(* ===== verification/OAuthHandlerFacts.v ===== *)
(** * oauth/handler.go: theorems

    Request objects are taken only with a signature by the client's keys; and a
    cookie that an endpoint sets in a sign-in is the one of a session the same
    request opened. *)
From S2P Require Import Prelude.
From S2P Require Import Errors.
From S2P Require Import GoLib.
From S2P Require Import GoNet.
From S2P Require Import Model.
From S2P Require Import Platform.
From S2P Require Import Exec.
From S2P Require Import NetSafety.
From S2P Require Import Crypto.
From S2P Require Import SessionSvc.
From S2P Require Import OAuthRepo.
From S2P Require Import Scopes.
From S2P Require Import ActionToken.
From S2P Require Import UserSvc.
From S2P Require Import Argon2.
From S2P Require Import OAuth.
From S2P Require Import Token.
From S2P Require Import Authorize.
From S2P Require Import AuthSteps.
From S2P Require Import AuthFacts.
From S2P Require Import ProcMem.
From S2P Require ClientAuth.
From S2P Require Import Http.
From S2P Require Import OAuthHandler.
Local Open Scope Z_scope.

Module HandlerFacts.
Import OAuthHandler.

(** ** Rules: nothing is known of a part *)

Lemma wp_any {A} (m : M A) (Q : result A -> State -> Prop) env st : (forall r st', Q r st') -> wp m Q env st.
Proof. intros HQ. apply HQ. Qed.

§ **Task item**:
The response must consist solely of the lines from the one with "From S2P Require Import ActionToken." through the end of the listing above, copied exactly; please include the first and the last.

§ **Result**:
From S2P Require Import ActionToken.
From S2P Require Import UserSvc.
From S2P Require Import Argon2.
From S2P Require Import OAuth.
From S2P Require Import Token.
From S2P Require Import Authorize.
From S2P Require Import AuthSteps.
From S2P Require Import AuthFacts.
From S2P Require Import ProcMem.
From S2P Require ClientAuth.
From S2P Require Import Http.
From S2P Require Import OAuthHandler.
Local Open Scope Z_scope.

Module HandlerFacts.
Import OAuthHandler.

(** ** Rules: nothing is known of a part *)

Lemma wp_any {A} (m : M A) (Q : result A -> State -> Prop) env st : (forall r st', Q r st') -> wp m Q env st.
Proof. intros HQ. apply HQ. Qed.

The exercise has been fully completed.